Read this touching story. The Road Less Traveled
Poetry Power: Cancer Healing Through Writing Passion
Linda was determined to fight off the defining characteristics of lung cancer. This ailment doesn't have to become a patient's identity. However, mesothelioma and other cancers can quickly consume a patient's mind and body.
With the passing of National Poetry Month, and National Mental Health Awareness Month coming to a close, it's important to look at the alternative ways that people deal with terminal cancer. Writing happens to be one outlet that's quickly becoming a valuable tool. Explore the benefits of writing and how a patient's cancer symptoms can be overcome with this simple distraction.
A Guided Meditation
Writing is an art form that offers a unique way to get emotions out in the open. Many therapists encourage writing in their patients' lives because of the therapeutic effects. The writing can be performed at home or through a therapy session.
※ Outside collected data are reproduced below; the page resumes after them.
(** * Route handlers of the document Q&A tool: a shallow embedding

    The repository's server side is five Next.js route files.  Each exports
    async handlers that validate the request, call the Gemini SDK, in two
    places poll a long-running remote job, and shape a JSON response.

    - [Upload]      : src/app/api/upload/route.ts                 (POST)
    - [ImportRoute] : src/app/api/file-search-stores/[storeName]/import/route.ts (POST)
    - [FilesRoute]  : src/app/api/files/route.ts                  (DELETE)
    - [StoresRoute] : the store route (POST/GET/DELETE file)      (DELETE)
    - [Query]       : the query route (POST, with optional slides export)
    - [Deck]        : the two slide helpers of the query route
    - [SlidesRoute] : the slides route (POST), built on the same helpers
    - [Client]      : the upload and the query component of the page, and
                      the routes wired behind their requests

    A handler is a computation in a small effect monad [M]: it appends the
    external calls it performs (and the [setTimeout] waits) to a log and
    either yields a value or throws.  What a remote call answers is not
    decided by this code: each handler takes the remote's behaviour as a
    function, and every theorem quantifies over it. *)

From Stdlib Require Import String Ascii List Bool Arith ZArith QArith Lia.
From Stdlib Require Import DecimalString DecimalNat.
From Stdlib Require Finite.
Import ListNotations.
Local Open Scope string_scope.
Local Open Scope list_scope.
Local Close Scope Q_scope.
Local Set Warnings "-register-all".
(** C5, amended: after a clip that completes, on a map whose filters were
    all allocated earlier, the layers of the map split in two: a layer whose
    name is a non-empty string of the exemption list does not carry the new
    mask, and every other layer, unnamed or named by the empty string
    included, carries it. *)
Theorem clip_exemption body outcome c c' map :
  mapRef c = Some map → refs_allocated c →
  clip E P body outcome c = (Fulfilled, c') →
  ∃ crop map',
    navigationCropFilter c' = Some crop ∧ mapRef c' = Some map'
    ∧ ∀ lyr, lyr ∈ layers map' →
        (listed P lyr → ¬ carries crop lyr)
        ∧ (¬ listed P lyr → carries crop lyr).
Proof.
  intros Hmap Hrefs Hclip.
  destruct (clip_fulfilled body outcome c c' map Hmap Hclip)
    as (res & gs & coords & -> & Hread & Hlast & ->).
  eexists _, _. split; [reflexivity|]. split; [reflexivity|].
  cbn [layers set_layers].
  intros lyr (l0 & -> & Hin)%list_elem_of_fmap.
  rewrite <- exempt_false_iff, <- exempt_iff, apply_mask_exempt.
  split; intros Hex.
  - unfold apply_mask. rewrite Hex.
    eapply fresh_crop_not_carried; eauto. lia.
  - by apply apply_mask_carries.
Qed.
(** C6 as stated fails on the price series [1, 0, 1]: the return after the
    zero price is infinite, the running product becomes undefined, and the
    price rebuilt for the last date is [nan] instead of 1. *)
Lemma reconstruccion_contraejemplo :
  exists returns cumulative normalized,
    calcular_metricas [1; 0; 1] = Ok (returns, cumulative, normalized)
    /\ nth 1 (reconstruir 1 cumulative) (Fin 0) = NaN
    /\ nth 1 (reconstruir 1 cumulative) (Fin 0) <> Fin 1.
Proof.
  do 3 eexists. split; [reflexivity|].
  assert (E : nth 1 (reconstruir 1
      (map (fun c => fsub c (Fin 1))
        (cumprod (map (fadd (Fin 1)) (dropna (pct_change [1; 0; 1]))))))
      (Fin 0) = NaN).
  { simpl. decidir; simpl.
    unfold signo; decidir; simpl.
    unfold signo; decidir; reflexivity. }
  split; [exact E | rewrite E; discriminate].
Qed.

(** C8, as amended.  [calcular_metricas] raises no error of its own for a
    short table: with one observation it returns an empty return series, and
    with none the normalisation by the first row fails with the library's
    index error.  With two or more observations, none zero except possibly
    the last, the returns are the simple changes between consecutive rows,
    one fewer than the prices. *)
Theorem returns_longitud (prices : list R) :
  (length prices = 0%nat -> calcular_metricas prices = Raise IndexError)
  /\ (length prices = 1%nat ->
      exists cumulative normalized,
        calcular_metricas prices = Ok ([], cumulative, normalized))
  /\ ((2 <= length prices)%nat ->
      Forall (fun p => p <> 0) (removelast prices) ->
      exists returns cumulative normalized,
        calcular_metricas prices = Ok (returns, cumulative, normalized)
        /\ returns = map Fin (cambios prices)
        /\ length returns = (length prices - 1)%nat).
Proof.
  split; [|split].
  - destruct prices; [reflexivity | discriminate].
  - destruct prices as [|p [|q t]]; try discriminate.
    intros _; do 2 eexists; reflexivity.
  - destruct prices as [|p0 resto]; simpl length; [lia|].
    intros _ H. rewrite (calcular_metricas_sin_ceros p0 resto H).
    do 3 eexists; split; [reflexivity|]. split; [reflexivity|].
    simpl cambios. rewrite length_map, length_cambios_desde. lia.
Qed.

Lemma returns_longitud_witness :
  calcular_metricas [] = Raise IndexError
  /\ (exists cumulative normalized,
        calcular_metricas [100] = Ok ([], cumulative, normalized))
  /\ exists returns cumulative normalized,
       calcular_metricas [100; 110; 99] = Ok (returns, cumulative, normalized)
       /\ returns = map Fin (cambios [100; 110; 99])
       /\ length returns = 2%nat.
Proof.
  split; [|split].
  - apply (proj1 (returns_longitud [])). reflexivity.
  - apply (proj1 (proj2 (returns_longitud [100]))). reflexivity.
  - apply (proj2 (proj2 (returns_longitud [100; 110; 99]))).
    + simpl; lia.
    + simpl; repeat constructor; lra.
Defined.

(** C8 as stated fails on a table with a single observation: nothing is
    raised, and the returns come back empty. *)
Lemma returns_un_precio_contraejemplo :
  (length [100] < 2)%nat
  /\ calcular_metricas [100]
     = Ok ([], [], [fmul (fdiv (Fin 100) (Fin 100)) (Fin 100)])
  /\ forall e, calcular_metricas [100] <> Raise e.
Proof.
  split; [simpl; lia|]. split; [reflexivity|]. intros e; discriminate.
Qed.

(** ** Beta *)

Section Beta.

Lemma suma_productos_diagonal (l : list R) (c : R) :
  suma (map (fun p => (fst p - c) * (snd p - c)) (combine l l))
  = suma (map (fun x => (x - c) ^ 2) l).
Proof.
  unfold suma; induction l as [|a l IH]; [reflexivity|].
  cbn [combine map fold_right fst snd].
  rewrite IH; ring.
Qed.

Lemma suma_productos_mismo (r : Series) : suma_productos r r = suma_cuadrados r.
Proof. apply suma_productos_diagonal. Qed.

Lemma np_var_no_nula (m : Series) :
  (1 <= length m)%nat -> Numpy.var m <> Fin 0 ->
  Numpy.var m = Fin (suma_cuadrados m / INR (length m))
  /\ suma_cuadrados m <> 0.
Proof.
  intros Hn Hv. destruct m as [|a m]; [simpl in Hn; lia|].
  split; [reflexivity|].
  intros E; apply Hv. unfold Numpy.var. rewrite E. f_equal.
  unfold Rdiv; ring.
Qed.

(** What [calcular_beta] returns on two series of equal length with a
    non-zero market variance. *)
Lemma calcular_beta_valor (a m : Series) :
  length a = length m -> (2 <= length m)%nat -> Numpy.var m <> Fin 0 ->
  calcular_beta a m
  = Ok (Fin (suma_productos a m / (INR (length m) - 1)
             / (suma_cuadrados m / INR (length m)))).
Proof.
  intros Hlen Hn Hv.
  destruct (np_var_no_nula m ltac:(lia) Hv) as [Ev Hs].
  assert (Hn0 : INR (length m) <> 0) by (apply not_0_INR; lia).
  unfold calcular_beta, Numpy.cov01.
  rewrite Hlen, Nat.eqb_refl.
  destruct (Nat.leb_spec (length m) 1) as [H|_]; [lia|].
  cbn [bind]. rewrite Ev. cbn [fne0 fdiv].
  rewrite minus_INR by lia. change (INR 1) with 1.
  destruct (Req_dec_T (suma_cuadrados m / INR (length m)) 0) as [E|_].
  - exfalso; apply Hs.
    apply (Rmult_eq_compat_r (INR (length m))) in E.
    unfold Rdiv in E. rewrite Rmult_assoc, Rinv_l, Rmult_1_r, Rmult_0_l in E;
      assumption.
  - reflexivity.
Qed.

End Beta.

(** C9.  On a series of at least two observations with non-zero variance,
    [calcular_beta r r] is n/(n-1) and not 1: the covariance is the sample
    one and the variance the population one.  In general the value is
    n/(n-1) times the covariance-to-variance ratio taken with one convention
    for both, whichever convention that is. *)
Theorem beta_inflada (r a m : Series) :
  ((2 <= length r)%nat -> Numpy.var r <> Fin 0 ->
     calcular_beta r r = Ok (Fin (INR (length r) / (INR (length r) - 1)))
     /\ INR (length r) / (INR (length r) - 1) <> 1)
  /\ (length a = length m -> (2 <= length m)%nat -> Numpy.var m <> Fin 0 ->
     calcular_beta a m
     = Ok (Fin (INR (length m) / (INR (length m) - 1) * razon_homogenea 0 a m))
     /\ razon_homogenea 1 a m = razon_homogenea 0 a m).
Proof.
  split.
  - intros Hn Hv.
    destruct (np_var_no_nula r ltac:(lia) Hv) as [_ Hs].
    assert (H2 : 2 <= INR (length r)) by (apply (le_INR 2); lia).
    rewrite calcular_beta_valor by (assumption || reflexivity).
    rewrite suma_productos_mismo. split.
    + do 2 f_equal. field. repeat split; lra.
    + intros E. apply (Rmult_eq_compat_r (INR (length r) - 1)) in E.
      unfold Rdiv in E. rewrite Rmult_assoc, Rinv_l in E; lra.
  - intros Hlen Hn Hv.
    destruct (np_var_no_nula m ltac:(lia) Hv) as [_ Hs].
    assert (H2 : 2 <= INR (length m)) by (apply (le_INR 2); lia).
    rewrite calcular_beta_valor by assumption.
    unfold razon_homogenea. rewrite Nat.sub_0_r, minus_INR by lia.
    change (INR 1) with 1. split.
    + do 2 f_equal. field. repeat split; lra.
    + field. repeat split; lra.
Qed.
Psychiatrists might ask the cancer patient to write about a certain emotion, situation or concern. For many people, putting the emotions down on paper makes them tangible. Talking about them is easier as a result.
Discovering Innermost Emotions
Cancer patients are strong individuals. They report that they're "fine" as loved ones and medical professionals ask about their feelings. Terminal cancer or mesothelioma are difficult diagnoses to deal with as human beings.
Creating a poem or even free writing sentences might reveal a patient's true emotions. Dealing with pain, fear and other emotions is healthy for cancer patients. Suppressing the feelings won't make the situation any better than before.
An alternative way for patients to deal with their ailments is working in a group environment. Patients come together in small groups. They're given a subject, such as a summer memory, and the patients write about the topic.
Sharing the experiences with the group is a therapeutic session. These memories are complex. They help others realize the extent of their emotions as each person reads the story out loud.
Immunity Boost for Cancer Patients
Current studies suggest that cancer recovery and writing are related by an immunity boost. The body responds on a physiological level as patients continue to write stories, poems and essays.
The immunity boost comes from the lymphatic system and white blood cells. Cancer patients seem to improve faster during their recovery when they participate in writing sessions.
Patients can find their voices in writing during Mental Health Awareness Month. Consider a haiku or other poetic form to express those feelings. Lung cancer is a serious matter, but patients have physical and mental options to pull themselves through the tough times.